Competing based on cleverness of ads seems safer but hard to control. Even if consumers love Healthy Harry, a health plan's new spokescat, who knows whether consumers will translate love for Healthy Harry into the purchase of the plans Healthy Harry represents. Maybe consumers will just buy stuffed Healthy Harry cats and stick with health insurance from other carriers.
That leaves breadth of product offerings.
One of the famous characteristics of the national health insurance programs outside the United States is that they leave all sorts of coverage gaps, and commercial insurers can make money by filling in the gaps.

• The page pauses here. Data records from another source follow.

(** * DummyJSON API test suite: client wrapper, assertion helpers and
    schema validation, embedded and verified.

  The development follows the TypeScript sources:
  - [lib/helpers/assertions]            (class [ProductAssertions]),
  - [lib/api/products-api.ts]           (class [ProductsAPI], two revisions),
  - [lib/helpers/ajv_schema_validator]  ([validateResponseSchema]).

  Conventions of the embedding.
  - A JavaScript [number] is a finite number with the two zeros of the
    language: [Finite q] for a rational [q] ([Finite 0] is [+0]) and
    [NegativeZero] for [-0], which JSON can carry.  Comparisons see the
    value; [Object.is], and with it [toBe], also sees the sign of zero.
  - A JavaScript [string] is a [string].  Case mapping and trimming are
    those of the language on ASCII strings ([ascii_only]); a property
    that rests on the mapping of the letters carries that as a
    hypothesis.
  - A call that may throw returns a [completion]: either [Normal v] or
    [Throw e].  Statements are sequenced with [;;], which stops at the
    first [Throw], as a JavaScript block does. *)

From Stdlib Require Import String Ascii List Bool ZArith QArith Qround
  DecimalString Lia.
Import ListNotations.

Set Implicit Arguments.
Set Warnings "-ambiguous-paths".
Open Scope string_scope.

(* ------------------------------------------------------------------ *)
(** * JavaScript values and completions *)

Module JS.

(** A number: [-0], or a finite value, [Finite 0] being [+0]. *)
Inductive number : Type :=
| NegativeZero
| Finite (q : Q).

Definition value (n : number) : Q :=
  match n with
  | NegativeZero => 0
  | Finite q => q
  end.

Coercion Finite : Q >-> number.
Coercion value : number >-> Q.

Definition is_negative_zero (n : number) : bool :=
  match n with
  | NegativeZero => true
  | Finite _ => false
  end.

(** Equality of the values: [a === b] on numbers. *)
Definition same_number (a b : number) : Prop := a == b.

(** [Object.is(a, b)] on numbers as a proposition: the same value and, at
    zero, the same sign. *)
Definition SameValue (a b : number) : Prop :=
  a == b /\ is_negative_zero a = is_negative_zero b.

(** What a [throw] carries.  [ExpectError] is the failure of an
    [expect(...)] matcher; the string names the matcher. *)
Inductive exn : Type :=
| ExpectError (matcher : string)
| TypeError (msg : string)
| SyntaxError (msg : string)
| TransportError (msg : string)
| Error (msg : string).

Inductive completion (A : Type) : Type :=
| Normal (a : A)
| Throw (e : exn).
Arguments Normal {A} a.
Arguments Throw {A} e.

Definition bind {A B} (c : completion A) (k : A -> completion B)
  : completion B :=
  match c with
  | Normal a => k a
  | Throw e => Throw e
  end.

Definition throws {A} (c : completion A) : Prop :=
  exists e, c = Throw e.

Definition passes (c : completion unit) : Prop := c = Normal tt.

(** ** Truthiness and [Object.is] *)

Class Value (A : Type) := {
  truthy : A -> bool;
  Object_is : A -> A -> bool;
  SameValueZero : A -> A -> bool
}.

Definition Qlt_bool (x y : Q) : bool := negb (Qle_bool y x).

#[export] Instance Value_string : Value string :=
  {| truthy := fun s => negb (String.eqb s EmptyString);
     Object_is := String.eqb;
     SameValueZero := String.eqb |}.

#[export] Instance Value_number : Value number :=
  {| truthy := fun n => negb (Qeq_bool (value n) 0);
     Object_is := fun a b =>
       match a, b with
       | NegativeZero, NegativeZero => true
       | Finite p, Finite q => Qeq_bool p q
       | _, _ => false
       end;
     SameValueZero := fun a b => Qeq_bool (value a) (value b) |}.

#[export] Instance Value_bool : Value bool :=
  {| truthy := fun b => b;
     Object_is := Bool.eqb;
     SameValueZero := Bool.eqb |}.

(** [None] is [undefined]. *)
#[export] Instance Value_option {A} `{Value A} : Value (option A) :=
  {| truthy := fun o => match o with Some a => truthy a | None => false end;
     Object_is := fun o1 o2 =>
       match o1, o2 with
       | Some a, Some b => Object_is a b
       | None, None => true
       | _, _ => false
       end;
     SameValueZero := fun o1 o2 =>
       match o1, o2 with
       | Some a, Some b => SameValueZero a b
       | None, None => true
       | _, _ => false
       end |}.

(** ** Strings *)

(** [s.toLowerCase()] maps the letters [A]..[Z]; that is the mapping of
    the language on a string in the ASCII range ([ascii_only] below),
    and only there: outside of it the language also maps other letters,
    some of them by their place in the word or to more than one
    character. *)
Definition lower_ascii (c : ascii) : ascii :=
  let n := nat_of_ascii c in
  if (65 <=? n)%nat && (n <=? 90)%nat then ascii_of_nat (n + 32) else c.

Fixpoint toLowerCase (s : string) : string :=
  match s with
  | EmptyString => EmptyString
  | String c r => String (lower_ascii c) (toLowerCase r)
  end.
(* ===== verification/Prelude.v ===== *)
(** * Qcm backend: a verification development

    Qcm is a music client: a desktop application (C++ and QML) over a Rust backend in
    [src/backend/]. Providers (plugins for music services) send their libraries to the backend,
    which keeps them in SQLite tables, serves them to the application, and streams the media
    through a cache on disk. This library models parts of that backend as Rocq definitions
    that follow the source function by function, and proves what makes them correct.

    ** Parts, files and how they interact

    Prelude (this file): [result] for Rust's [Result], the state and error monad [ST] of
    stateful code with its reasoning rules ([steps], [steps_walk], [fold_st_ind]),
    machine integers ([u64_max], [checked_add], [wadd], [sat_add]), byte slices,
    little-endian encodings, tables as finite maps ([sieve], [find_first]). [Text]: the
    operations of [&str] the code uses, on the bytes of UTF-8.

    The resource cache, [backend/main/src/resource_cache/]:
    - [Format] ([format.rs]): block geometry, file header, packed index with dirty ranges;
      [Policy] ([policy.rs]): HTTP caching rules over a header map that is an interface;
    - [Storage] ([store.rs], [sqlite.rs]): the state of the storage thread, its tables, files
      and clocks; every statement and file operation goes through [io], which may fail or be
      the one the process dies in;
    - [Segments] ([segments.rs]), [Packs] ([objects.rs]), [Store] ([store.rs]),
      [Materialize] ([materialize.rs], opening and recovery): the operations, in the order in
      which they call each other;
    - [Steps] to [Reachable]: proofs. [Steps] has the elementary steps every operation is made
      of and the invariant [Inv]; [Reachable] the calls of the handles as requests, and all
      states a process and its successors can reach;
    - [Sample]: a concrete platform for the examples.

    HTTP and settings: [HttpRange] ([http/range.rs]), [Pieces] ([http/piece.rs]), [Settings]
    ([provider/settings.rs], [db/provider_settings.rs]), [Network] ([network.rs] of core and
    of main, [db/network.rs]).

    The library and its synchronisation, [backend/core/src/]:
    - [Tables] ([model/], and the migrations that create the tables): rows, unique indices,
      foreign keys and cascades; [Integrity], [Statements], [Isolation]: the relational
      invariant [well_formed] and what each statement does to it and to other providers;
    - [Coordinator] ([db/sync_run.rs]): the state per provider, guards, generations, and the
      requests that write outside a run ([process_qcm.rs], [provider_item.rs]). A guard is an
      asynchronous mutex: what is done under one is a sequence of steps. The environment may,
      at every statement, make the database fail, cancel a run, or move a generation on;
    - [Batch] ([db/sync_batch.rs]): what a provider sends and [ProviderWriter::apply];
      [SyncRun] ([db/sync_run.rs], [db/retention.rs]): full runs and the retention of items;
    - [Effects], [Writer], [Control], [Runs]: what programs over the tables do, on every way
      out; [Sessions]: requests in any order; [Fixture]: a small library for the examples.

    Radio, [backend/main/src/radio.rs]: [Retained] (the counts of [db/retention.rs] are those of
    the retentions that are held), [Radio] (sessions and operations; requests and tasks are
    threads whose steps, up to the next point where they wait, interleave in any order over the
    library of [Sessions]), [Ledger] (the invariant: where each session is in its life and who
    may touch it), [RadioSteps] (every step keeps it), [Rest] (locks are given back, and all
    threads can be run to their ends), [Closure] (what is retained with a song, where a session's
    retention comes from, and what the end of a run leaves of a song), [RadioFacts] (the
    properties).

    The lists of the user interface, [backend/main/src/]:
    - [Sql]: the conditions of the database as data, with their meaning over [Tables] (three-valued
      comparisons, correlated [EXISTS]); [Select]: selections, their order and the pages of
      [api/pagination.rs]; a name without a table is resolved, or refused, as the database does;
    - [Filters] ([db/filter.rs], identifiers of [identity.rs]): the condition built from the
      filters of a request; [Queries] ([api/entity_query.rs], [api/helper_sort.rs], the songs of
      [api/process_qcm.rs]): the requests;
    - [Matching]: what a request asks for, said without SQL; [Shelf]: a library for the examples;
      [Agreement], [Listing]: the conditions mean it and the lists are it.

    Edits of the library: [Edits] ([core/src/model/mix.rs], the mixes and the play log of
    [api/process_qcm.rs]) over the guards of [Coordinator]; [EditFacts]: what they do to the songs
    of a mix. [Populate] ([api/entity.rs]): the rows that responses carry, and their properties.

    Asynchronous services. [Threads]: code as atomic actions on shared state and questions to the
    world, which may be dropped at both; systems of threads that interleave; and what is proved of
    one thread alone, with the tokens it owns, that it holds for the system ([system_sound]).
    [Resource] ([core/src/resource.rs]): prepared resources, their headers and cache URLs.
    - Playback, [backend/main/src/playback.rs]: [Playback] (sessions of streamed songs, their
      routes and redirects, the handlers and the tasks), [Slots] (who owns a session, a slot or
      the right to close, as tokens), [PlaybackFacts] (the handlers are safe), [Streams] (the
      properties);
    - the request service of the cache, [resource_cache/service.rs], [object_service.rs],
      [file_delivery.rs]: [Delivery] (what only computes: headers, keys, ranges, heads),
      [DeliveryFacts]; [Service] ([respond], downloads and their transfers, readers, objects,
      leases: every request and every download is a thread, and the store is what [Store] promises
      to it: blocks that were written are there, or gone); [Content] (the invariant: whose bytes a
      block has; downloads keep it), [Answers] (so does [respond], and what it hands over),
      [Quiet] (requests that must not reach the provider), [Responses] (the properties). Whether a
      weak reference is alive, which of several downloads is found, and what a [select!] ends
      with are answers of the world.

    - providers and comments: [Registry] ([core/src/global.rs]: the providers in use, the stamps
      of their logins), [Comments] ([main/src/comments.rs], [core/src/provider/comment.rs], the
      errors of [main/src/error.rs]; the registry is looked at in actions of their own, the
      database and the provider are asked), [CommentFacts] (runs of one request, whatever
      others do to the registry meanwhile; tokens and scopes).

    Full-text search, [backend/main/src/fts/]: [Tokenizer] ([tokenizer.rs], and the entry point
    of [entry.rs]); Unicode normalisation is an interface.

    ** What the theorems show

    - Cache, durability and safety: what is in memory of a version is what its row stores, in
      every state that can be reached with failures and crashes ([Reachable]); packed objects
      stay intact ([Objects]); reads return verified bytes or nothing ([Reading]); what was
      written is read ([Caching]); evictions spare what is held, the segments under a reader's
      window too ([Windows]), and free enough ([Eviction]).
    - Cache, format and policy: geometry, tiling, header, refinement of a map by the packed
      index ([Format]); freshness, validators, merging and storing of headers ([Policy]).
    - Settings and HTTP: accepted values have their types, updates are atomic and optimistic,
      a restart finds what was accepted ([Settings], [Network]); pieces and ranges ([Pieces],
      [HttpRange]).
    - Library: integrity and isolation of providers over all sequences of requests ([Upkeep]);
      a finished run deletes exactly what it should ([Pruning]); no write is lost to a prune, a
      failed batch ends its run, one run at a time ([Turns]); the user's favourites win
      ([Favorites]); an enumerated run that nothing disturbs, of a library within the limits,
      completes ([Progress]).
    - Radio ([RadioFacts]): the songs of a session that can be continued are retained with
      their albums and artists and survive full runs, items and rows; a page of a session is
      made once, at the version that was expected; sessions are closed once; a shutdown comes to rest and lets go of everything.
    - Lists ([Agreement], [Listing]): the condition of every filter holds of the rows that match
      it; a list of albums has those of the libraries that match, once, in order, by pages.
    - Edits ([EditFacts]): a mix is a list of songs under its edits, with their number; a play is
      counted once per event and changes nothing else. Responses ([Populate]): the rows of every
      response are those it refers to and what these refer to, every field as it is stored.
    - Playback ([Streams]): a session is closed exactly once; sessions, routes and redirects are
      bounded; after the shutdown no session is registered, and each that was being opened has
      at most one closing task; what a client was given as a route comes back to the address it
      stands for.
    - Request service ([Responses], [DeliveryFacts]): blocks of two representations are never
      mixed, in the store, in memory or on the way to a client; a streamed answer is the range it
      was asked for, of the entry of its key; nothing panics as long as servers send what they
      say; a request with only-if-cached stays local; ranges and the heads of answers mean what
      HTTP says.
    - Providers and comments: a stamp names one login of one provider ([Registry]); a token of a
      page continues that page, of that item in that login, and nothing else; a page or a like is
      answered only in the login that was asked for it ([CommentFacts]).
    - Search: the tokens of a text are those of its maximal runs of one kind, letters lowered and
      other scripts in pairs of neighbours, each at its place ([Tokenizer]).

    ** Bounds and fuel

    Integers are [Z] with the wrap-around, the saturation or the check of the operation that is
    used; lengths of Rust collections and offsets that stay below [2^64] by construction are
    plain. Loops that are not structural take fuel: [grow_block] 3 (a block grows at most three
    times before it is the largest, shown by [geometry_new_spec]), [reserve_loop] one more than
    the number of resident versions (each turn drops one, shown by [reserve_index_bounds]),
    [stream] and [memory_frames] the bytes that are left and [take_chunk] the bytes of the chunk
    (every round takes one at least; that the fuel is enough is part of
    [service_never_panics]), loops that wait for others as many rounds as the world says and then
    wait for ever, printing of numbers 16 hexadecimal digits or the number of decimal digits of a [u64].

    ** Third-party code

    Digests, header maps and HTTP dates, JSON values, URLs and the HTTP client, tokens and UUIDs, the range
    header's grammar, the size of a batch as JSON text, the calendar, [LIKE] and texts read as
    numbers, the order of rows that a statement leaves open: parameters (type classes), with the
    documented behaviour a proof relies on as their laws, and an instance in the examples. Of the
    servers behind a provider, [genuine] says that an answer has the bytes it says it has, and
    [OneRepresentation] what a strong validator promises (RFC 9110). That two identities have
    different digests is nowhere assumed: the theorems on comments say "or there is a collision".
    SQLite is modelled by finite maps with the constraints of the schema; surrogate keys of
    relation tables are left out of the rows, since their unique indices identify these, and are
    a parameter where responses list them. [f64] is
    [spec_float].

    ** Not modelled

    Lua plugins, the search request and [db/sync.rs] (SQL text over tables of SQLite's own), the
    websocket and HTTP front end, start-up, SQLite's C interface of the tokenizer, the pinning of
    windows of segments while the service reads them (the store's side is modelled), the home page
    (requests that a provider answers, with their conversion), cryptography and the lyrics
    parser, and the application itself; see the manifest. *)
From stdpp Require Export base gmap strings list fin_maps numbers sorting.
From stdpp Require Import options.
#[local] Set Default Proof Using "Type*".

Create HintDb qcm.

(** ** Results: Rust's [Result<T, E>] *)

Inductive result (E A : Type) : Type :=
| Ok (a : A)
| Err (e : E).
Arguments Ok {E A} a.
Arguments Err {E A} e.

#[global] Instance result_ret E : MRet (result E) := λ A a, Ok a.
#[global] Instance result_bind E : MBind (result E) :=
  λ A B f r, match r with Ok a => f a | Err e => Err e end.
#[global] Instance result_fmap E : FMap (result E) :=
  λ A B f r, match r with Ok a => Ok (f a) | Err e => Err e end.

#[global] Instance result_eq_dec E A `{EqDecision E, EqDecision A} : EqDecision (result E A).
Proof. solve_decision. Defined.
(** Taking the head of a consistent list. *)
Lemma consistent_cons e es ids routes :
  consistent (e :: es) ids routes ↔
  normal e ∧ pe_id e ∉ ids ∧ Forall (λ id, 0 < id ∧ routes !! id = None) (pe_provider_ids e) ∧
  NoDup (pe_provider_ids e) ∧
  consistent es ({[pe_id e]} ∪ ids)
    (list_to_map ((λ id, (id, pe_url e)) <$> pe_provider_ids e) ∪ routes).
Proof.
  unfold consistent, route_pairs. rewrite provider_pairs_cons.
  rewrite fmap_app, head_fst, Forall_app, NoDup_app, fmap_cons, NoDup_cons, !Forall_cons.
  rewrite !Forall_forall. setoid_rewrite lookup_union_None.
  split.
  - intros ([? ?] & [Hn ?] & [? Hids] & [? Hr] & (? & Hd & ?)). split_and!; try done.
    + intros x Hx. rewrite elem_of_union, elem_of_singleton. intros [Heq|?]; [|by eapply Hids].
      apply Hn. rewrite <- Heq. by apply list_elem_of_fmap_2.
    + intros x Hx. destruct (Hr x Hx). split_and!; [done| |done].
      apply routed_lookup_None. intros ?. by eapply Hd.
  - intros (? & ? & ? & ? & ? & ? & Hids & Hr & ?). split_and!; try done.
    + intros (x & Heq & Hx)%list_elem_of_fmap. apply (Hids x Hx). rewrite Heq. set_solver.
    + intros x Hx. specialize (Hids x Hx). set_solver.
    + intros x Hx. destruct (Hr x Hx) as (? & ? & ?). done.
    + intros x Hx Hx2. destruct (Hr x Hx2) as (? & Hnone & ?).
      apply not_elem_of_list_to_map_2 in Hnone. rewrite head_fst in Hnone. done.
Qed.

Lemma list_to_map_pairs_cons e es (routes : gmap Z string) :
  list_to_map (route_pairs (e :: es)) ∪ routes =
  list_to_map (route_pairs es) ∪ (list_to_map ((λ id, (id, pe_url e)) <$> pe_provider_ids e) ∪ routes)
  ∨ ¬ NoDup (route_pairs (e :: es)).*1.
Proof.
  destruct (decide (NoDup (route_pairs (e :: es)).*1)) as [Hnd|]; [left|by right].
  unfold route_pairs in *. rewrite provider_pairs_cons in *.
  rewrite list_to_map_app, (assoc_L (∪)). f_equal. apply map_union_comm.
  rewrite fmap_app, NoDup_app in Hnd. destruct Hnd as (_ & Hd & _).
  apply map_disjoint_spec. intros i x y Hx%elem_of_list_to_map_2 Hy%elem_of_list_to_map_2.
  apply (Hd i); [by apply (list_elem_of_fmap_2 fst) in Hx|by apply (list_elem_of_fmap_2 fst) in Hy].
Qed.

Lemma compile_entries_Ok entries : ∀ n ids routes es routes',
  compile_entries n entries ids routes = Ok (es, routes') →
  consistent es ids routes ∧ routes' = list_to_map (route_pairs es) ∪ routes ∧
  Forall2 (λ e e', pe_provider_ids e' = pe_provider_ids e ∧ pe_name e' = trim (pe_name e)) entries es.
Proof.
  induction entries as [|entry entries IH]; intros n ids routes es routes' H; cbn [compile_entries] in H.
  { injection H as <- <-. split_and!; [split_and!; by constructor| |constructor].
    change (list_to_map (route_pairs [])) with (∅ : gmap Z string).
    by rewrite (left_id_L ∅ (∪)). }
  apply result_bind_Ok in H as (e & He & H). apply result_bind_Ok in H as (r1 & Hr1 & H).
  apply result_bind_Ok in H as ([rest r2] & Hrest & H). injection H as <- <-.
  apply normalise_Ok in He as (Hnorm & Hfresh & Hpids & Hname & _).
  apply add_routes_Ok in Hr1 as (Hall & Hnd & ->).
  apply IH in Hrest as (Hc & -> & H2).
  assert (Hcons : consistent (e :: rest) ids routes) by by apply consistent_cons.
  split_and!; [done| |by constructor].
  destruct (list_to_map_pairs_cons e rest routes) as [->|Hno]; [done|].
  destruct Hno. apply Hcons.
Qed.

Lemma stored_fst f es rows : Forall2 stored es rows →
  (provider_pairs f rows).*1 ≡ₚ (provider_pairs f es).*1.
Proof.
  rewrite !provider_pairs_fst. induction 1 as [|e r es rows (_ & _ & _ & Hp) _ IH]; [done|].
  cbn. by rewrite Hp, IH.
Qed.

Japan, for example, has a government-run major medical insurance program, but the program covers only 70 percent of the cost of non-catastrophic care.
Aflac Inc. (NYSE:AFL), a U.S. company, has created a large business by selling supplemental products, such as cancer insurance, in Japan.
In the United States, it looks as if PPACA could dramatically expand the gaps in health coverage for the sorts of people who already have coverage.
Many people who have good group health benefits have plans that pay either 80 percent or 90 percent of the cost of in-network care once the enrollee has met the plan deductible.
PPACA will use the threat of a new "shared responsibility" penalty (tax) to push employers with 50 or more full-time employees to offer a minimum level of coverage. An employer can avoid the "play or pay" penalty by providing an employee-only plan that covers at least 60 percent of the actuarial value of a standardized "essential health benefits" package.